I met a rare breed today. Most folks I come into contact with are off a cruise ship and are only in Ketchikan for perhaps ten hours, four and of half of which will be spent exploring fjords and peeping whales with your favorite (I hope) rabble rouser and suspected terrorist, Agent L. (The second trial, by the way, will be over by May 25 and then we’ll all find out if I can ever stroll by the banks of the Bosporus or drink beer on Çaliş beach with dear friends again, but that’s another post about another life.) It’s a shame they spend so little time here cause for such a little place (8000 souls in the town proper) there’s a lot going on- hiking in snow covered mountains, kayaking, snorkeling, looking at the the world’s largest collection of totem poles, ziplining, fishing, and an unexpectedly big and diverse art scene. These guys found themselves an apartment rental and tooled around for a couple weeks, exploring the hiking trails and bars.
“We’ve mostly been barbequeing everything we eat to save money,” said the lady. “Everything is so expensive.”
PRO-TIP: groceries in Alaska are about 25% higher priced than in the continental US. Everything has to be barged or flown in.
“Oh my God I know. First time I went into Safeway I was in shock.”
“First time I went into Safeway I almost cried!” the woman said.
“You know, I pass a Chinese restaurant every day on my way to work, and their flipping egg rolls are eight bucks. Eight bucks!”
We all shook our heads in mute wonder.
The three of us, me and AC and SA, mostly washed up here broke for one reason or another, and we’ve been pooling resources to feed ourselves until payday. One of the perks of my particular job is I get to take home whatever clam chowder or chili is left over at the end of the day.
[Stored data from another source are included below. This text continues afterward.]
Lemma assign_positions_spec p l :
  (assign_positions p l).2 = p + size l /\
  forall j, (assign_positions p l).1 !! j =
    (fun x => if deleted x then x else set_new_pos (p + size (take j l)) x) <$> l !! j.
Proof.
  revert p. induction l as [|x l IH]; intros p; cbn [assign_positions size]; [by split; [cbn; lia|]|].
  destruct (deleted x) eqn:Hd.
  - specialize (IH p). destruct (assign_positions p l) as [r q]. cbn [fst snd] in *. destruct IH as [-> Hr].
    split; [done|]. intros [|j]; cbn; [by rewrite Hd|]. rewrite Hr. by rewrite Hd.
  - specialize (IH (p + raw_len x)). destruct (assign_positions (p + raw_len x) l) as [r q].
    cbn [fst snd] in *. destruct IH as [-> Hr].
    split; [lia|]. intros [|j]; cbn; [by rewrite Hd, Nat.add_0_r|]. rewrite Hr, Hd, Nat.add_assoc. done.
Qed.

Lemma size_app l k : size (l ++ k) = size l + size k.
Proof. induction l as [|x l IH]; cbn; [done|]. rewrite IH. destruct (deleted x); lia. Qed.

Lemma pos_of_S pc j x : insns pc !! j = Some x ->
  pos_of pc (S j) = pos_of pc j + (if deleted x then 0 else raw_len x).
Proof.
  intros Hx. unfold pos_of. rewrite (take_S_r _ _ x Hx), size_app. cbn. destruct (deleted x); lia.
Qed.

Lemma pos_of_le pc i j : i <= j -> pos_of pc i <= pos_of pc j.
Proof.
  intros Hle. unfold pos_of. replace (take j (insns pc)) with (take i (insns pc) ++ take (j - i) (drop i (insns pc))).
  - rewrite size_app. lia.
  - rewrite take_drop_commute. replace (i + (j - i)) with j by lia.
    rewrite <- (take_drop i (take j (insns pc))) at 2. by rewrite take_take, Nat.min_l by lia.
Qed.

Lemma rank_S pc j x : insns pc !! j = Some x -> rank pc (S j) = rank pc j + (if deleted x then 0 else 1).
Proof.
  intros Hx. unfold rank. rewrite (take_S_r _ _ x Hx), List.filter_app, length_app. cbn.
  unfold is_live. by destruct (deleted x).
Qed.

Lemma rank_le pc i j : i <= j -> rank pc i <= rank pc j.
Proof.
  intros Hle. unfold rank. replace (take j (insns pc)) with (take i (insns pc) ++ take (j - i) (drop i (insns pc))).
  - rewrite List.filter_app, length_app. lia.
  - rewrite take_drop_commute. replace (i + (j - i)) with j by lia.
    rewrite <- (take_drop i (take j (insns pc))) at 2. by rewrite take_take, Nat.min_l by lia.
Qed.

(** The live indices from [j] on, in order. *)
Definition live_index (pc : PeepCode) (j : nat) : bool :=
  match insns pc !! j with Some x => is_live x | None => false end.
Definition lives_from (pc : PeepCode) (j : nat) : list nat :=
  List.filter (live_index pc) (seq j (count pc - j)).

Lemma live_index_iff pc j : live_index pc j = true <-> exists x, live_at pc j x.
Proof.
  unfold live_index, live_at, is_live. destruct (insns pc !! j) as [x|]; split.
  - intros H%negb_true_iff. eauto.
  - intros (y & [= ->] & ->). done.
  - done.
  - by intros (? & ? & _).
Qed.

Lemma lives_from_step pc j x : insns pc !! j = Some x ->
  lives_from pc j = if deleted x then lives_from pc (S j) else j :: lives_from pc (S j).
Proof.
  intros Hx. pose proof (lookup_lt_Some _ _ _ Hx) as Hlt. unfold lives_from, count.
  replace (length (insns pc) - j) with (S (length (insns pc) - S j)) by lia. cbn [seq List.filter].
  unfold live_index at 1, is_live. rewrite Hx. by destruct (deleted x).
Qed.

Lemma lives_from_end pc j : count pc <= j -> lives_from pc j = [].
Proof. intros. unfold lives_from. by replace (count pc - j) with 0 by lia. Qed.

Lemma lives_prefix pc j : j <= count pc ->
  exists l, lives_from pc 0 = l ++ lives_from pc j /\ length l = rank pc j.
Proof.
  induction j as [|j IH]; intros Hj; [by exists []|].
  destruct IH as (l & El & En); [lia|].
  destruct (lookup_lt_is_Some_2 (insns pc) j) as [x Hx]; [unfold count in *; lia|].
  rewrite (lives_from_step _ _ _ Hx) in El. rewrite (rank_S _ _ _ Hx).
  destruct (deleted x).
  - exists l. split; [done|lia].
  - exists (l ++ [j]). split; [by rewrite <- app_assoc|]. rewrite length_app. cbn. lia.
Qed.

(** The live instruction at [j] is number [rank j]. *)
Lemma lives_rank pc j x : live_at pc j x -> lives_from pc 0 !! rank pc j = Some j.
Proof.
  intros [Hx Hd]. pose proof (lookup_lt_Some _ _ _ Hx) as Hlt.
  destruct (lives_prefix pc j) as (l & -> & <-); [unfold count; lia|].
  rewrite lookup_app_r, Nat.sub_diag by lia. by rewrite (lives_from_step _ _ _ Hx), Hd.
Qed.

Lemma lives_elem pc j k : k ∈ lives_from pc j -> j <= k /\ exists x, live_at pc k x.
Proof.
  intros [Hin Hl]%list_elem_of_In%filter_In. apply in_seq in Hin.
  split; [lia|]. by apply live_index_iff.
Qed.

Lemma lives_sorted pc i j a b :
  lives_from pc 0 !! i = Some a -> lives_from pc 0 !! j = Some b -> i < j -> a < b.
Proof.
  intros Ha Hb Hij.
  assert (Hr : forall k c, lives_from pc 0 !! k = Some c -> rank pc c = k).
  { intros k c Hk. destruct (lives_elem pc 0 c) as [_ [x Hx]]; [by eapply list_elem_of_lookup_2|].
    pose proof (lives_rank _ _ _ Hx) as Hk'. eapply NoDup_lookup; [|done..].
    apply NoDup_ListNoDup, List.NoDup_filter, NoDup_ListNoDup, NoDup_seq. }
  apply Nat.nle_gt. intros Hle. pose proof (rank_le pc b a Hle).
  rewrite (Hr _ _ Ha), (Hr _ _ Hb) in *. lia.
Qed.

Lemma lives_length pc : length (lives_from pc 0) = rank pc (count pc).
Proof.
  destruct (lives_prefix pc (count pc)) as (l & -> & <-); [done|]. rewrite lives_from_end by done.
  by rewrite app_nil_r.
Qed.

Lemma pos_of_lt pc i j x : live_at pc i x -> i < j -> pos_of pc i + raw_len x <= pos_of pc j.
Proof.
  intros [Hx Hd] Hlt. pose proof (pos_of_S _ _ _ Hx) as E. rewrite Hd in E.
  rewrite <- E. apply pos_of_le. lia.
Qed.

(** ** The emitted bytes *)

(** The list after pass 1 of peep_encode. *)
Definition placed (pc : PeepCode) : PeepCode :=
  {| insns := (assign_positions 0 (insns pc)).1; constants := constants pc |}.

Lemma placed_lookup pc j :
  insns (placed pc) !! j =
  (fun x => if deleted x then x else set_new_pos (pos_of pc j) x) <$> insns pc !! j.
Proof. apply (proj2 (assign_positions_spec 0 (insns pc))). Qed.

Lemma placed_count pc : length (insns (placed pc)) = length (insns pc).
Proof.
  apply Nat.le_antisymm; apply Nat.nlt_ge; intros Hlt.
  - destruct (lookup_lt_is_Some_2 _ _ Hlt) as [x Hx].
    by rewrite placed_lookup, lookup_ge_None_2 in Hx.
  - pose proof (placed_lookup pc (length (insns (placed pc)))) as E.
    rewrite lookup_ge_None_2 in E by done. destruct (lookup_lt_is_Some_2 _ _ Hlt) as [x Hx]. by rewrite Hx in E.
Qed.

Lemma placed_members pc fuel j : member_bytes fuel (insns (placed pc)) j = member_bytes fuel (insns pc) j.
Proof.
  revert j. induction fuel as [|fuel IH]; intros j; cbn [member_bytes]; [done|].
  rewrite placed_lookup. destruct (insns pc !! j) as [x|]; cbn; [|done].
  destruct (deleted x); cbn; f_equal; destruct (fused_with x); auto.
Qed.

Lemma placed_operands pc j p x :
  operand_bytes (insns (placed pc)) j (set_new_pos p x) = operand_bytes (insns pc) j x.
Proof. unfold operand_bytes. rewrite placed_count, placed_members. done. Qed.

Lemma placed_skip pc t : skip_deleted (placed pc) t = skip_deleted pc t.
Proof.
  rewrite (skip_more pc (placed pc) t).
  - destruct (skip_cases pc t) as [(x & Hx & Hd)|Hn].
    + apply (skip_stop _ _ (set_new_pos (pos_of pc (skip_deleted pc t)) x)).
      split; [|done]. by rewrite placed_lookup, Hx; cbn; rewrite Hd.
    + apply skip_end. unfold count. rewrite placed_count. by apply lookup_ge_None_1.
  - intros k (x & Hx & Hd). exists x. by rewrite placed_lookup, Hx; cbn; rewrite Hd.
Qed.

(** The bytes at index [j]. *)
Definition chunk (pc : PeepCode) (j : nat) : list Z :=
  match insns pc !! j with Some x => emit_insn (placed pc) j (set_new_pos (pos_of pc j) x) | None => [] end.

Lemma emit_chunks pc : emit (placed pc) = concat (chunk pc <$> lives_from pc 0).
Proof.
  assert (H : forall n j, n = count pc - j -> concat (imap (fun k x => if deleted x then []
            else emit_insn (placed pc) (j + k) x) (drop j (insns (placed pc))))
          = concat (chunk pc <$> lives_from pc j)).
  { induction n as [|n IH]; intros j En.
    - rewrite lives_from_end, drop_ge by (rewrite ?placed_count; unfold count in *; lia). done.
    - destruct (lookup_lt_is_Some_2 (insns pc) j) as [x Hx]; [unfold count in *; lia|].
      pose proof (placed_lookup pc j) as Hp. rewrite Hx in Hp. cbn [fmap option_fmap option_map] in Hp.
      rewrite (drop_S _ _ _ Hp), (lives_from_step _ _ _ Hx). cbn [imap]. cbn [concat]. rewrite Nat.add_0_r.
      assert (E : imap ((fun k x => if deleted x then [] else emit_insn (placed pc) (j + k) x) ∘ S)
                    (drop (S j) (insns (placed pc)))
                = imap (fun k x => if deleted x then [] else emit_insn (placed pc) (S j + k) x)
                    (drop (S j) (insns (placed pc)))).
      { apply imap_ext. intros k y _. cbn. by rewrite Nat.add_succ_r. }
      rewrite E, IH by lia. destruct (deleted x) eqn:Hd; [by rewrite Hd|]. cbn. rewrite Hd.
      f_equal. unfold chunk. by rewrite Hx. }
  pose proof (H (count pc) 0) as H0. unfold emit. rewrite <- H0 by lia. by rewrite drop_0.
Qed.

(** *** Sizes *)

Section Emitted.
Context (pc : PeepCode).
Hypothesis Hcode : forall j x, live_at pc j x -> code_ok pc j x.

(** The operand bytes, and what the encoder makes of them. *)
Definition args_at (j : nat) (x : PeepInsn) : list Z := operand_bytes (insns pc) j x.

Lemma jump_fits j x : live_at pc j x -> is_Some (jump_target x) ->
  cl_opnd_jrel_pos (opcode_operands (op x)) + 4 = S (length (args_at j x)).
Proof.
  intros Hl Ht. destruct (Hcode j x Hl) as [_ Hs Hj _]. apply Hj in Ht.
  destruct (jrel_fixed _ Ht) as [n Hn]. rewrite Hn in Hs. unfold args_at. rewrite Hs. by apply jrel_pos_fits.
Qed.

Lemma chunk_length j x : live_at pc j x -> length (chunk pc j) = raw_len x.
Proof.
  intros Hl. pose proof (jump_fits j x Hl) as Hf. destruct (Hcode j x Hl) as [Hn _ _ _].
  unfold chunk, emit_insn. rewrite (proj1 Hl), placed_operands. cbn [op jump_target raw_len new_pos set_new_pos].
  destruct (jump_target x) as [t|]; [|cbn; by rewrite Hn].
  unfold args_at in Hf. rewrite write_i32_length; cbn [length]; [done|]. rewrite Hf by eauto. done.
Qed.
(* ===== verification/PeepRelabel.v ===== *)
(** * The emitted code runs as the list does

    The encoder gives the live instructions new places.  [VMLabels] says that
    the machine treats control addresses as opaque: renaming the labels of the
    registered landings and of an instruction's jump renames the labels of the
    outcome and nothing else, and the bytes of a jump offset are not looked
    at.  Under it the re-decoded code is in lockstep with the list. *)

From Stdlib Require Import ZArith Lia ZifyBool.
From stdpp Require Import base option list sets.
From S2P Require Import Prelude Opcodes PeepCode Peephole Machine PeepSim PeepWf PeepRules PeepDecode.
From S2P Require Import PeepFusion PeepEncode.

(** Operand bytes equal but for the jump offset. *)
Definition same_operands (o : opcode) (args args' : list Z) : Prop :=
  length args' = length args /\
  forall i, (cl_opnd_jrel_pos (opcode_operands o) <> 0 -> S i < cl_opnd_jrel_pos (opcode_operands o)) ->
    byte_at args' i = byte_at args i.

Definition relabel_landing (r : nat -> nat) (e : landing) : landing :=
  {| l_cleanup := l_cleanup e; l_label := r (l_label e); l_entries := l_entries e |}.

Section Labels.
Context {val world result : Type}.

Definition relabel_frame (rw : world -> world) (f : frame val world) : frame val world :=
  Frame (locals f) (stack f) (mv_count f) (rw (rest f)).

Definition relabel_outcome (r : nat -> nat) (rw : world -> world) (o : outcome val world result)
    : outcome val world result :=
  match o with
  | Next f => Next (relabel_frame rw f)
  | Jump f => Jump (relabel_frame rw f)
  | Goto l k f => Goto (r l) k (relabel_frame rw f)
  | Done x => Done x
  | Stuck => Stuck
  end.

Class VMLabels (V : VM val world result) : Type := {
  relabel : (nat -> nat) -> world -> world;
  relabel_fresh r w : landings w = [] -> relabel r w = w;
  relabel_landings r w : landings (relabel r w) = relabel_landing r <$> landings w;
  relabel_upvalue r w n : upvalue (relabel r w) n = upvalue w n;
  relabel_global r w v : global_value (relabel r w) v = global_value w v;
  relabel_numeric r a b w :
    numeric_equal a b (relabel r w) = ((numeric_equal a b w).1, relabel r (numeric_equal a b w).2);
  relabel_compare r a b w :
    arith_compare a b (relabel r w) = ((arith_compare a b w).1, relabel r (arith_compare a b w).2);
  relabel_return r v n w : vm_return v n (relabel r w) = vm_return v n w;
  relabel_signal r e f : signal e (relabel_frame (relabel r) f) = relabel_outcome r (relabel r) (signal e f);
  relabel_other r o args args' tgt f : same_operands o args args' ->
    exec_other o args' (r <$> tgt) (relabel_frame (relabel r) f)
    = relabel_outcome r (relabel r) (exec_other o args tgt f) }.

End Labels.

Section Exec.
Context {val world result : Type} {V : VM val world result} {B : VMLabels V}.

Lemma same_operands_refl o args : same_operands o args args.
Proof. by split. Qed.

Lemma bytes_eq (l l' : list Z) : length l' = length l -> (forall i, byte_at l' i = byte_at l i) -> l' = l.
Proof.
  intros En E. apply list_eq_same_length with (length l); [done..|]. intros i x y Hi Hx Hy.
  specialize (E i). unfold byte_at in E.
  rewrite (nth_lookup_Some l' i 0%Z x), (nth_lookup_Some l i 0%Z y) in E by done. done.
Qed.

Lemma same_operands_eq o args args' :
  cl_opnd_jrel_pos (opcode_operands o) = 0 -> same_operands o args args' -> args' = args.
Proof. intros Ho [En E]. apply bytes_eq; [done|]. intros i. apply E. lia. Qed.

Ltac rewrite_labels :=
  rewrite ?relabel_global, ?relabel_upvalue, ?relabel_numeric, ?relabel_compare, ?relabel_return; cbn.

Ltac open_label :=
  autounfold with vm_cases; cbn; rewrite_labels; repeat (case_match; simplify_eq/=; rewrite_labels); try done.

(** The compare behind CMP_BR. *)
Lemma compare_kind_relabel r a b cmp w :
  cl_vm_compare_kind a b cmp (relabel r w) =
  match cl_vm_compare_kind a b cmp w with inl (h, w) => inl (h, relabel r w) | inr e => inr e end.
Proof. unfold cl_vm_compare_kind. open_label. Qed.

(** The bytes a jumping instruction reads are before its offset. *)
Lemma same_index o args args' :
  3 <= cl_opnd_jrel_pos (opcode_operands o) -> same_operands o args args' -> peep_read_u16 args' = peep_read_u16 args.
Proof. intros Ho [_ E]. apply read_u16_ext. intros i Hi. apply E. lia. Qed.

Lemma same_byte o args args' :
  2 <= cl_opnd_jrel_pos (opcode_operands o) -> same_operands o args args' -> byte_at args' 0 = byte_at args 0.
Proof. intros Ho [_ E]. apply E. lia. Qed.

(** Renaming the labels before an instruction or after it is the same. *)
Lemma exec_relabel r o args args' tgt (f : frame val world) :
  same_operands o args args' ->
  exec o args' (r <$> tgt) (relabel_frame (relabel r) f) = relabel_outcome r (relabel r) (exec o args tgt f).
Proof.
  intros Hs. destruct (decide (cl_opnd_jrel_pos (opcode_operands o) = 0)) as [Hj|Hj].
  - pose proof (same_operands_eq _ _ _ Hj Hs) as ->. clear Hs.
    destruct f as [l s m w]; destruct o; try discriminate Hj; try done; cbn [exec];
      try (by apply (relabel_other r _ _ _ _ (Frame _ _ _ _)), same_operands_refl);
      unfold relabel_frame; open_label;
      try (apply (relabel_signal r _ (Frame _ _ _ _)));
      apply (relabel_other r _ _ _ None (Frame _ _ _ _)), same_operands_refl.
  - destruct f as [l s m w]; destruct o; try done; cbn [exec]; try (by apply relabel_other);
      try assert (Hi : peep_read_u16 args' = peep_read_u16 args) by (eapply same_index; [|exact Hs]; cbn; lia);
      try assert (Hb : byte_at args' 0 = byte_at args 0) by (eapply same_byte; [|exact Hs]; cbn; lia);
      clear Hs Hj; unfold relabel_frame.
    all: try (by unfold op_cmp_br; rewrite Hb; cbv zeta; generalize (byte_at args 0); intros kind;
      destruct s as [|? [|? ?]]; [done..|]; unfold pop; cbn; rewrite !compare_kind_relabel; open_label;
      apply (relabel_signal r _ (Frame _ _ _ _))).
    all: unfold op_gload_jnil, op_gload_eq_jnil, op_load_jnil, const; rewrite ?Hi, ?Hb; open_label;
      try (apply (relabel_signal r _ (Frame _ _ _ _))).
Qed.

End Exec.

(** ** Ranks *)

Lemma rank_deleted pc i j : i <= j -> (forall k, i <= k < j -> deleted_at pc k) -> rank pc j = rank pc i.
Proof.
  intros Hle. remember (j - i) as n eqn:En. revert i Hle En. induction n as [|n IH]; intros i Hle En H.
  - by replace j with i by lia.
  - destruct (H i) as (x & Hx & Hd); [lia|]. rewrite (IH (S i)); [|lia..|intros; apply H; lia].
    rewrite (rank_S _ _ _ Hx), Hd. lia.
Qed.

Lemma rank_skip pc j : rank pc (skip_deleted pc j) = rank pc j.
Proof. apply rank_deleted; [apply skip_ge|]. intros; by eapply skip_between. Qed.

Lemma rank_end pc j : insns pc !! j = None -> rank pc j = rank pc (count pc).
Proof. intros Hj%lookup_ge_None_1. unfold rank, count. by rewrite !take_ge by lia. Qed.

Lemma decode_live pool code pc j x : peep_decode pool code = Some pc -> insns pc !! j = Some x -> deleted x = false.
Proof.
  intros (l & Hl & _ & _ & H)%decode_lookup Hx. destruct (H j x Hx) as (y & Hy & Hc & _).
  destruct (fr_plain _ _ _ (laid_fresh _ _ _ _ _ _ Hl Hy)) as (_ & _ & Hd & _).
  by destruct Hc as [->|[-> _]].
Qed.

(** ** Lockstep *)

Section Lockstep.
Context {val world result : Type} {V : VM val world result} {B : VMLabels V}.
Context (pc pc2 : PeepCode) (i : nat).
Context {L : VMLaws (constants pc) V}.
Hypothesis Z : fusing pc i.
Hypothesis Hdec : peep_decode (constants pc) (emit (placed pc)) = Some pc2.
Hypothesis Hcount : count pc2 = rank pc (count pc).
Hypothesis Hre : forall j x, live_at pc j x -> exists y, insns pc2 !! rank pc j = Some y /\ re_encoded pc j x y.

Abbreviation r := (renumber pc).
Abbreviation moved := (relabel_frame (val:=val) (relabel r)).

Lemma landing_rank e k : code_landing (pool:=constants pc) pc e -> k < l_entries e ->
  r (l_label e) + k = rank pc (l_label e + k).
Proof.
  intros (j & x & Hl & He) Hk. unfold renumber. rewrite rank_skip. unfold lands_of in He.
  destruct (registers (op x)) eqn:Hreg; [|by rewrite registers_none, elem_of_nil in He].
  rewrite (plain_operands pc j x) in He by (apply Hl || by apply (fz_registers _ _ Z j)).
  assert (Hone : k = 0 -> rank pc (l_label e) + k = rank pc (l_label e + k)) by (intros ->; by rewrite !Nat.add_0_r).
  revert He Hk Hone. unfold insn_landings. destruct (jump_target x) as [t|] eqn:Ht;
    repeat case_match; try (by intros ?%elem_of_nil);
    rewrite list_elem_of_singleton; intros ->; cbn; intros; try (apply Hone; lia).
  symmetry. apply table_rank. intros m Hm.
  destruct (fz_tables _ _ Z j x t len m Hl) as (y & Hy & Hp); [done..|lia|].
  exists y. split; [done|]. by apply (fz_pinned _ _ Z _ y Hy Hp).
Qed.

Lemma moved_operands j x y : live_at pc j x -> re_encoded pc j x y ->
  same_operands (op x) (operand_bytes (insns pc) j x) (body y).
Proof.
  intros Hl R. split; [apply R|]. intros k Hk. apply (re_args _ _ _ _ R). intros Hj. apply Hk.
  by apply (co_jump _ _ _ (fz_code _ _ Z j x Hl)).
Qed.

(** States at the same place, the labels renamed. *)
Definition in_step (s s2 : state (val:=val) (world:=world)) : Prop :=
  s2 = (rank pc s.1, moved s.2) /\ registered_ok (pool:=constants pc) pc s.2.

Definition status_in_step (st st2 : status (val:=val) (world:=world) (result:=result)) : Prop :=
  match st, st2 with
  | Running s, Running s2 => in_step s s2
  | Final x, Final x2 => x = x2
  | Wrong, Wrong => True
  | _, _ => False
  end.

Lemma step_in_step s s2 : in_step s s2 -> status_in_step (step pc s) (step pc2 s2).
Proof.
  destruct s as [j f]. intros [-> Hr]. cbn [fst snd] in *.
  destruct (step pc (j, f)) as [[j1 f1]|x|] eqn:E; pose proof E as E0; unfold step in E; cbn [fst snd] in E.
  all: unfold step; cbn [fst snd]; rewrite <- (rank_skip pc j).
  all: set (k := skip_deleted pc j) in *.
  all: destruct (insns pc !! k) as [x'|] eqn:Hx; [|try done].
  4: { rewrite (rank_end pc k) by done. rewrite skip_end by lia.
       rewrite lookup_ge_None_2; [done|]. rewrite <- Hcount. unfold count. lia. }
  all: pose proof (skip_live _ _ _ Hx : live_at pc k x') as Hl.
  all: destruct (Hre k x' Hl) as (y & Hy & R).
  all: rewrite (skip_stop pc2 _ y) by (split; [done|by eapply decode_live]); rewrite Hy.
  all: rewrite (operand_bytes_plain pc2) by (done || by eapply decode_well_formed).
  all: rewrite (re_op _ _ _ _ R), (re_jump _ _ _ _ R), (exec_relabel r _ _ _ _ f (moved_operands k x' y Hl R)).
  all: pose proof (exec_lands (pool:=constants pc) (op x') (operand_bytes (insns pc) k x') (jump_target x') f) as Hla.
  all: fold (lands_of (pool:=constants pc) pc k x') in Hla.
  all: destruct (exec _ _ _ f) as [g|g|l m g|z|] eqn:Ex; try done; cbn [relabel_outcome].
  all: try (by destruct (jump_target x')).
  - injection E as <- <-. split; cbn [fst snd]; [|by eapply registered_step].
    by rewrite (rank_S _ _ _ Hx), (proj2 Hl), Nat.add_1_r.
  - destruct (jump_target x') as [t|]; [|done]. injection E as <- <-. cbn [fmap option_fmap option_map].
    split; cbn [fst snd]; [|by eapply registered_step]. unfold renumber. by rewrite rank_skip.
  - injection E as <- <-. split; cbn [fst snd]; [|by eapply registered_step]. f_equal.
    destruct Hla as [(e & He & <- & Hk) _]. apply landing_rank; [|done].
    apply elem_of_app in He as [He|He]; [by apply Hr|]. by exists k, x'.
  - by injection E as <-.
Qed.

Lemma run_in_step n s s2 : in_step s s2 -> status_in_step (run n pc s) (run n pc2 s2).
Proof.
  revert s s2. induction n as [|n IH]; intros s s2 H; cbn [run]; [done|].
  pose proof (step_in_step s s2 H) as Hst. destruct (step pc s), (step pc2 s2); try done. by apply IH.
Qed.

(** The re-decoded code refines the list it was emitted from. *)
Lemma re_encoded_refines : refines (val:=val) (world:=world) pc pc2.
Proof.
  intros f Hf Hs. assert (H : in_step (0, f) (0, f)).
  { split; cbn [fst snd].
    - unfold relabel_frame. rewrite relabel_fresh by done. by destruct f.
    - intros e He. rewrite Hf in He. by apply elem_of_nil in He. }
  split.
  - intros n E. pose proof (run_in_step n _ _ H) as R. rewrite E in R. specialize (Hs n).
    destruct (run n pc (0, f)); [done|done|by destruct Hs].
  - intros x. split; intros [n E]; exists n; pose proof (run_in_step n _ _ H) as R; rewrite E in R.
    + destruct (run n pc2 (0, f)); cbn in R; by subst.
    + destruct (run n pc (0, f)); cbn in R; by subst.
Qed.

End Lockstep.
It is widely acknowledged that I am the most creative cook in the house, and that I have a genius for taking shitty food and creating something better than the sum of its generic brand parts. That clam chowder, for instance, is much better reduced a bit, with lashings of hot sauce and pepper, perhaps with some canned corn or frozen veggies in it, poured over garlic bread, or reduced further and made the base for a sort of poor man’s clam alfredo sauce. Chili needs only cheese, more heat, and sour cream to transform it.
But one cannot live on chowder and chili alone.
Here are the universally liked cheap meals I’ve come up with in the past three weeks.
Start with: Generic boxed macaroni and cheese. So sad by itself!
Cook the noddles until al dente and drain.
In the pot melt a smidge under a tablespoon of butter and pour the noodles back in.
Add, in no particular order, the packet of analine-orange cheese powder, a splash of milk, and two or three tablespoons of garlic yogurt, and a few tablespoons af canned diced tomatoes. (To make garlic yogurt, add a clove of minced or pressed garlic to every cup and a half of yogurt, or to taste, and a pinch of salt.) Stir to combine.
Now add a can of chicken.
You read that right, and yeah, I know. I had the same reaction to canned chicken for years. But you know what? it’s cheap protein, and actually pretty good!
Now add two of those packets of parmesan that come with delivery pizza, and lashings of pepper. If someone recently ordered chinese and didn’t eat their fried noodle treats, sprinkle on top with another parmesan thing and bake.
If you’re a fancy rich person who has vegetables I bet they’d be good in this too.
Start with: Chicken Ramen noodles. (Oh so sad.)
Cook the noodles in less than a cup and a half of water, and add the spice packet to it first. Or just use half a chicken bouillon cube.
Stir in a beaten egg to up the protein and make it more like egg drop soup, and add a ton of lemon juice.
Also stir in half a can of chicken , some canned corn, and hell, maybe even some beans if you have them.
Same with the veggies.
What’s your favorite trick to fancy up shitty packaged food?